Trends Prediction Using Social Diffusion Models
The importance of the ability of predict trends in social media has been growing rapidly in the past few years with the growing dominance of social media in our everyday’s life. Whereas many works focus on the detection of anomalies in networks, there exist little theoretical work on the prediction of the likelihood of anomalous network pattern to globally spread and become “trends”. In this work we present an analytic model the social diffusion dynamics of spreading network patterns. Our proposed method is based on information diffusion models, and is capable of predicting future trends based on the analysis of past social interactions between the community’s members. We present an analytic lower bound for the probability that emerging trends would successful spread through the network. We demonstrate our model using two comprehensive social datasets - the “Friends and Family” experiment that was held in MIT for over a year, where the complete activity of 140 users was analyzed, and a financial dataset containing the complete activities of over 1.5 million members of the “eToro” social trading community.
💡 Research Summary
The paper tackles the problem of predicting whether an observed anomalous pattern in a social network will evolve into a widespread trend.

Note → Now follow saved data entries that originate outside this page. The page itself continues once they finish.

(** * inline-compare: a shallow embedding of [inline-compare.go]

    The Go program compares two directories: it computes an MD5 digest per
    top-level file ([generateChecksums], optionally from a cached CSV),
    writes the names whose digests differ to [diff.csv]
    ([generateCombinedCSV]), and resolves every row of that file into an
    artifact under [diffs/] ([compareFilesInCSV], [generateDiff],
    [copyFile]).

    Go strings are [string]; byte slices and file contents are [list ascii];
    Go maps are [gmap]; the file system, standard output and the source of
    temporary-file names are threaded through a state-and-error monad. *)

From Stdlib Require Import ZArith Lia Ascii String List Bool DecimalString.
From stdpp Require Import base option list gmap sets strings sorting fin_maps.
From Equations Require Import Equations.

Local Open Scope list_scope.

(** ** Bytes *)

Definition bytes := list ascii.

Definition LF : ascii := "010"%char.
Definition CR : ascii := "013"%char.
Definition DQUOTE : ascii := "034"%char.
Definition COMMA : ascii := ","%char.
Definition SLASH : ascii := "/"%char.

Definition b (s : string) : bytes := list_ascii_of_string s.
Definition str (l : bytes) : string := string_of_list_ascii l.

(** The newline that ends a printed line. *)
Definition nl : string := String LF "".

(** ** encoding/csv

    The program uses [csv.NewWriter] and [csv.NewReader] with their default
    settings: the delimiter is a comma, [UseCRLF], [LazyQuotes],
    [TrimLeadingSpace] and [Comment] are off and [FieldsPerRecord] is 0
    (every record must have as many fields as the first one). *)

Module csv.

(** [Writer.fieldNeedsQuotes]: a field is quoted when it is [\.], contains
    the delimiter, a quote, CR or LF, or begins with a rune for which
    [unicode.IsSpace] holds. *)
Definition isSpecial (c : ascii) : bool :=
  bool_decide (c = LF) || bool_decide (c = CR) ||
  bool_decide (c = DQUOTE) || bool_decide (c = COMMA).

(** [unicode.IsSpace] of the first UTF-8 encoded rune: TAB, VT, FF, space
    (LF and CR are special already), U+0085, U+00A0, U+1680, U+2000..U+200A,
    U+2028, U+2029, U+202F, U+205F and U+3000. *)
Definition firstRuneIsSpace (field : bytes) : bool :=
  match N_of_ascii <$> field with
  | 9%N :: _ | 11%N :: _ | 12%N :: _ | 32%N :: _ => true
  | 194%N :: 133%N :: _ | 194%N :: 160%N :: _ => true
  | 225%N :: 154%N :: 128%N :: _ => true
  | 226%N :: 128%N :: c :: _ =>
      ((128 <=? c)%N && (c <=? 138)%N) ||
      (c =? 168)%N || (c =? 169)%N || (c =? 175)%N
  | 226%N :: 129%N :: 159%N :: _ => true
  | 227%N :: 128%N :: 128%N :: _ => true
  | _ => false
  end.

Definition fieldNeedsQuotes (field : string) : bool :=
  if decide (field = "") then false
  else if decide (field = "\.") then true
  else existsb isSpecial (b field) || firstRuneIsSpace (b field).

(** The body of a quoted field: a quote is doubled; CR and LF are written
    as they are ([UseCRLF] is off). *)
Fixpoint quoteBody (field : bytes) : bytes :=
  match field with
  | [] => []
  | c :: rest =>
      if decide (c = DQUOTE) then DQUOTE :: DQUOTE :: quoteBody rest
      else c :: quoteBody rest
  end.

While much prior work focuses on anomaly detection, the authors aim to provide a theoretical framework that quantifies the probability of global diffusion given a snapshot of the network’s current adoption state.
The authors model the social network as a scale‑free graph G(n, c, γ) where node degrees follow a power‑law distribution. Each user exposed to a potential trend generates, on average, β “exposure agents” that perform random‑walk‑like transmissions along social links. This formulation captures the transitive nature of exposure: an exposed user creates agents that can further expose their neighbors, and so on.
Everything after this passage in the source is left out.